Selon Kyiv, les Russes effectuent entre 700 et 800 bombardements par jour

L’Estonie supprime les traces de l’ère soviétique

L’Estonie a enlevé mardi un mémorial de la Seconde Guerre mondiale autrefois érigé à la gloire de l’Armée rouge à Narva, une ville à forte minorité russophone.

“Mon gouvernement a décidé de retirer les antiquités soviétiques des lieux publics en Estonie”Le Premier ministre Kaja Klas a déclaré dans TweeterMardi. “Les symboles de l’oppression et de l’occupation soviétiques sont devenus une source de tension sociale croissante – en ces temps, nous devons minimiser les dangers pour l’ordre public”elle a ajouté.

Auparavant, le chef du gouvernement avait déclaré que l’Estonie devrait Agir rapidement pour assurer l’ordre public et la sécurité intérieure. “Nous ne donnerons pas à la Russie la possibilité d’utiliser le passé pour troubler la paix.”dit-elle encore.

L’opposition locale au retrait du monument, qui représente un ancien char T-34 de l’Armée rouge, a fait craindre une répétition des émeutes de Tallinn en 2007 après le détournement d’un autre mémorial soviétique.

La ministre estonienne de l’Intérieur, Lori Lanemets, a déclaré qu’il était “Dans l’intérêt de l’ordre public et de la sécurité intérieure, supprimer les monuments concernés avant d’augmenter les tensions autour d’eux.”.

Le char T-34, datant de la Seconde Guerre mondiale, qui faisait partie du monument de Narva, sera transféré au Musée estonien de la guerre.
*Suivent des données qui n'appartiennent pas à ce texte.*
(** * Browser AI agent: command pipeline components

    A shallow embedding of the pipeline components of the browser agent
    (fast-path matcher, model gateway and its rate limiter, intent
    resolver, action generator, safety gate, executor) together with the
    properties stated about them.

    Strings are sequences of UTF-16 code units, as in the source
    language; regular expressions are interpreted by a backtracking
    matcher that follows the priorities of the ECMAScript matcher. *)

From Stdlib Require Import ZArith NArith QArith List Bool Lia String Ascii.
From Stdlib Require Import DecimalString.
From Stdlib Require DecimalZ DecimalPos DecimalN.
Import ListNotations.
Close Scope Q_scope.

Set Implicit Arguments.

(* ================================================================== *)
(** ** Strings of code units *)
(* ================================================================== *)

Module JS.

(** A code unit (0 .. 65535). *)
Definition char := N.
Definition jsstring := list char.

(** The code units of an ASCII literal. *)
Definition str (s : string) : jsstring :=
  map N_of_ascii (list_ascii_of_string s).

Definition dquote : char := 34%N.
Definition squote : char := 39%N.
Definition backtick : char := 96%N.
Definition newline : char := 10%N.

Fixpoint eqb (a b : jsstring) : bool :=
  match a, b with
  | [], [] => true
  | x :: a', y :: b' => N.eqb x y && eqb a' b'
  | _, _ => false
  end.

Definition between (lo hi c : char) : bool := (N.leb lo c && N.leb c hi)%bool.

(** WhiteSpace and LineTerminator code units: what [\s] matches and
    what [String.prototype.trim] strips. *)
Definition is_space (c : char) : bool :=
  (between 9 13 c || N.eqb c 32 || N.eqb c 160 || N.eqb c 5760
   || between 8192 8202 c || N.eqb c 8232 || N.eqb c 8233
   || N.eqb c 8239 || N.eqb c 8287 || N.eqb c 12288 || N.eqb c 65279)%N%bool.

Definition is_line_terminator (c : char) : bool :=
  (N.eqb c 10 || N.eqb c 13 || N.eqb c 8232 || N.eqb c 8233)%N%bool.

Definition is_digit (c : char) : bool := between 48%N 57%N c.
Definition is_upper (c : char) : bool := between 65%N 90%N c.
Definition is_lower (c : char) : bool := between 97%N 122%N c.

(** [\w]: ASCII letters, digits and underscore. *)
Definition is_word (c : char) : bool :=
  (is_upper c || is_lower c || is_digit c || N.eqb c 95%N)%bool.

(** The other case of an ASCII letter; any other code unit is kept. *)
Definition swapcase (c : char) : char :=
  if is_upper c then (c + 32)%N
  else if is_lower c then (c - 32)%N
  else c.

Fixpoint trimStart (s : jsstring) : jsstring :=
  match s with
  | c :: s' => if is_space c then trimStart s' else s
  | [] => []
  end.

Definition trimEnd (s : jsstring) : jsstring := rev (trimStart (rev s)).

(** [String.prototype.trim]. *)
Definition trim (s : jsstring) : jsstring := trimEnd (trimStart s).

(** [s.slice(0, n)]. *)
Definition slice0 (n : nat) (s : jsstring) : jsstring := firstn n s.

Fixpoint prefixb (p s : jsstring) : bool :=
  match p, s with
  | [], _ => true
  | x :: p', y :: s' => N.eqb x y && prefixb p' s'
  | _ :: _, [] => false
  end.

(** [s.startsWith(p)]. *)
Definition startsWith (s p : jsstring) : bool := prefixb p s.

(** [xs.join(sep)]. *)
Fixpoint join (sep : jsstring) (xs : list jsstring) : jsstring :=
  match xs with
  | [] => []
  | [x] => x
  | x :: rest => x ++ sep ++ join sep rest
  end.

(** Decimal rendering of an integer-valued number. *)
Definition of_Z (z : Z) : jsstring :=
  str (NilZero.string_of_int (Z.to_int z)).

End JS.

Import JS.

(* ================================================================== *)
(** ** Regular expressions *)
(* ================================================================== *)

Module Regex.

Inductive class_item : Type :=
| CChar (c : char)            (* a single code unit *)
| CRange (lo hi : char)       (* lo-hi *)
| CSpace                      (* \s *)
| CNotSpace                   (* \S *)
| CWord                       (* \w *)
| CDigit.                     (* \d *)

Inductive regex : Type :=
| REmpty
| RChar (c : char)                        (* a literal code unit *)
| RAny                                    (* . *)
| RSet (neg : bool) (items : list class_item)   (* [...] and [^...] *)
| RBol                                    (* ^ *)
| REol                                    (* $ *)
| RWordB                                  (* \b *)
| RSeq (r1 r2 : regex)
| RAlt (r1 r2 : regex)
| RStar (greedy : bool) (r : regex)       (* r* and r*? *)
| ROpt (r : regex)                        (* r? *)
| RGroup (i : nat) (r : regex).           (* the i-th capturing group *)

(** [r+] *)
Definition RPlus (r : regex) : regex := RSeq r (RStar true r).

Fixpoint seqs (rs : list regex) : regex :=
  match rs with
  | [] => REmpty
  | [r] => r
  | r :: rest => RSeq r (seqs rest)
  end.

Fixpoint alts (rs : list regex) : regex :=
  match rs with
  | [] => REmpty
  | [r] => r
  | r :: rest => RAlt r (alts rest)
  end.

(** A literal word. *)
Definition lit (s : string) : regex := seqs (map RChar (str s)).

(** A pattern with the flags the source uses. *)
Record pattern : Type := mkPattern {
  re_body : regex;
  re_ignoreCase : bool;
  re_global : bool
}.

Record mstate : Type := mkState {
  ms_prev : option char;               (* the code unit before the cursor *)
  ms_rest : jsstring;                  (* the input from the cursor on *)
  ms_pos : nat;                        (* the cursor *)
  ms_caps : list (nat * jsstring)      (* captures, latest first *)
}.

Definition advance (c : char) (rest : jsstring) (s : mstate) : mstate :=
  mkState (Some c) rest (S (ms_pos s)) (ms_caps s).

Definition orElse {A} (a b : option A) : option A :=
  match a with
  | Some x => Some x
  | None => b
  end.

Section Matcher.

Variable ignoreCase : bool.

Definition item_has (it : class_item) (c : char) : bool :=
  match it with
  | CChar x => N.eqb x c
  | CRange lo hi => between lo hi c
  | CSpace => is_space c
  | CNotSpace => negb (is_space c)
  | CWord => is_word c
  | CDigit => is_digit c
  end.

(** Membership up to canonicalisation: with [ignoreCase] a code unit
    matches when it or its other-case form is in the set.  Code units
    from 128 on never canonicalise to an ASCII one, and the sets of the
    source hold ASCII code units and caseless white space only. *)
Definition item_matches (it : class_item) (c : char) : bool :=
  (item_has it c || (ignoreCase && item_has it (swapcase c)))%bool.

Definition char_matches (x c : char) : bool := item_matches (CChar x) c.

Definition set_matches (neg : bool) (items : list class_item) (c : char) : bool :=
  xorb neg (existsb (fun it => item_matches it c) items).

Definition word_at (o : option char) : bool :=
  match o with
  | Some c => is_word c
  | None => false
  end.

Definition step1 (p : char -> bool) (k : mstate -> option mstate)
           (s : mstate) : option mstate :=
  match ms_rest s with
  | [] => None
  | c :: rest => if p c then k (advance c rest s) else None
  end.

(** The matcher, in continuation-passing style: [m r k s] matches [r]
    at [s] and hands the state after it to [k]; alternatives are tried
    in priority order.  An iteration of a star that consumes nothing is
    rejected, so at most [length (ms_rest s)] iterations happen. *)
Fixpoint m (r : regex) (k : mstate -> option mstate) (s : mstate)
  {struct r} : option mstate :=
  match r with
  | REmpty => k s
  | RChar x => step1 (char_matches x) k s
  | RAny => step1 (fun c => negb (is_line_terminator c)) k s
  | RSet neg items => step1 (set_matches neg items) k s
  | RBol => if Nat.eqb (ms_pos s) 0 then k s else None
  | REol => match ms_rest s with [] => k s | _ :: _ => None end
  | RWordB =>
      if xorb (word_at (ms_prev s)) (word_at (hd_error (ms_rest s)))
      then k s else None
  | RSeq r1 r2 => m r1 (m r2 k) s
  | RAlt r1 r2 => orElse (m r1 k s) (m r2 k s)
  | RStar greedy r1 =>
      (fix loop (fuel : nat) (s0 : mstate) {struct fuel} : option mstate :=
         let again :=
           match fuel with
           | O => None
           | S fuel' =>
               m r1 (fun s1 => if Nat.ltb (ms_pos s0) (ms_pos s1)
                               then loop fuel' s1 else None) s0
           end in
         if greedy then orElse again (k s0) else orElse (k s0) again)
        (List.length (ms_rest s)) s
  | ROpt r1 =>
      orElse (m r1 (fun s1 => if Nat.ltb (ms_pos s) (ms_pos s1)
                              then k s1 else None) s)
             (k s)
  | RGroup i r1 =>
      m r1 (fun s1 =>
              k (mkState (ms_prev s1) (ms_rest s1) (ms_pos s1)
                   ((i, firstn (ms_pos s1 - ms_pos s) (ms_rest s))
                      :: ms_caps s1))) s
  end.

End Matcher.

(** A successful match: where it starts, the matched text, the captures. *)
Record match_result : Type := mkMatch {
  m_index : nat;
  m_text : jsstring;
  m_caps : list (nat * jsstring)
}.

(** The i-th capture, or [None] where the source sees [undefined]. *)
Fixpoint group (i : nat) (caps : list (nat * jsstring)) : option jsstring :=
  match caps with
  | [] => None
  | (j, v) :: rest => if Nat.eqb i j then Some v else group i rest
  end.

(** Leftmost match: the start positions are tried from the left. *)
Fixpoint search (ic : bool) (r : regex) (prev : option char)
         (rest : jsstring) (pos : nat) {struct rest} : option match_result :=
  match m ic r (fun s => Some s) (mkState prev rest pos []) with
  | Some s1 => Some (mkMatch pos (firstn (ms_pos s1 - pos) rest) (ms_caps s1))
  | None =>
      match rest with
      | [] => None
      | c :: rest' => search ic r (Some c) rest' (S pos)
      end
  end.
(** * Tumor progression simulator: the ODE model and the scenario runner

    Shallow embedding of [src/app.py].  ([src/appy.py] holds the same
    script with Spanish labels as a string and writes it to a file; the
    computation in it is the one modelled here.)

    Numbers.  The script computes with NumPy [float64] values.  Finite
    values are modelled as exact rationals ([Q], compared with [==]), so
    an identity below is an identity of the arithmetic the script writes
    down, which the [float64] computation follows up to rounding.  Where
    a statement concludes an exact zero, an order or a special value, it
    is made under hypotheses (zero factors, components of one sign) under
    which the [float64] computation gives the same.  The one place where
    the script can leave the finite values -- the division of line 117 --
    is modelled with the IEEE results NumPy returns there ([Np.float]).

    Arrays.  A one-dimensional [ndarray] is a [list Q], a two-dimensional
    one is the list of its rows.  Operations that NumPy refuses for
    incompatible shapes raise [ValueError] here as well.  *)

From Stdlib Require Import QArith Qfield Lqa ZArith List Sorting.Sorted.
From stdpp Require Import gmap strings list fin_maps.

Local Open Scope Q_scope.

(** ** Python exceptions as an error monad *)

Inductive exn : Type :=
| ValueError
| KeyError (key : string).

Definition py (A : Type) : Type := (exn + A)%type.
(** * aha: the [check connection] command

    A shallow embedding of [cmd/check/connection.go]: the four probe
    kinds behind the [Connection] interface, the factory [createResource]
    and the loop of [newConnection]'s [RunE] that turns every configured
    connection into one table row.

    The client libraries (net/http, database/sql, go-redis, Pub/Sub), the
    configuration reader (viper), [time.ParseDuration] and go-pretty's
    colours are outside the repository.  They are taken as a [World]: a
    record of functions giving the answer of each library call.  Every
    call to a client library is also written to a log, so that "no call
    was made" is a statement about the log. *)

From Stdlib Require Import ZArith String Ascii List DecimalString.
From stdpp Require Import base option list gmap strings.

Open Scope Z_scope.

(** ** Values shared by the whole package *)

(** A Go [error] is only ever observed through its message here (the [%v]
    verb of [fmt.Errorf] and [Sprintf]). *)
Definition error : Type := string.

(** A Go pair [(value, err)] of which exactly one side is meaningful. *)
Inductive result (A : Type) : Type :=
| Ok (a : A)
| Err (err : error).
Arguments Ok {A} a.
Arguments Err {A} err.

(** The [%d] verb applied to an [int]: signed decimal digits. *)
Definition fmt_d (z : Z) : string := NilZero.string_of_int (Z.to_int z).

(** The colours of [github.com/jedib0t/go-pretty/v6/text] that the command uses. *)
Module text.
Inductive Color : Type := FgRed | FgGreen | FgYellow.
End text.

(** A [table.Row] is a slice of cells; the command only stores strings. *)
Definition Row : Type := list string.

(** ** Calls to the client libraries *)

Inductive ClientOption : Type :=
| WithCredentialsJSON (p : string).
Le charnier des victimes de la guerre recevra à sa place un “Témoin de tombe neutre”.

Le maire de Narva, Katri Raik, avait auparavant refusé de remettre le char au musée.

Le mémorial est au centre des célébrations de l’anniversaire du jour de la victoire de la ville. Le conseil municipal de Narva n’a pas réussi à prendre une décision sur le retrait du monument malgré l’ordre du gouvernement de le faire avant la fin de l’année.

Selon le ministre estonien des affaires étrangères, Urmas Reinslow, la Russie essaie d’exploiter cette ‘divisions internes’ Dans le pays. L’Estonie et son voisin balte, la Lettonie, comptent d’importantes minorités russophones qui sont parfois en désaccord avec les gouvernements nationaux. Certains craignent que Moscou ne cherche à exploiter ces divergences d’opinions pour déstabiliser ces États membres de l’Union européenne et de l’OTAN.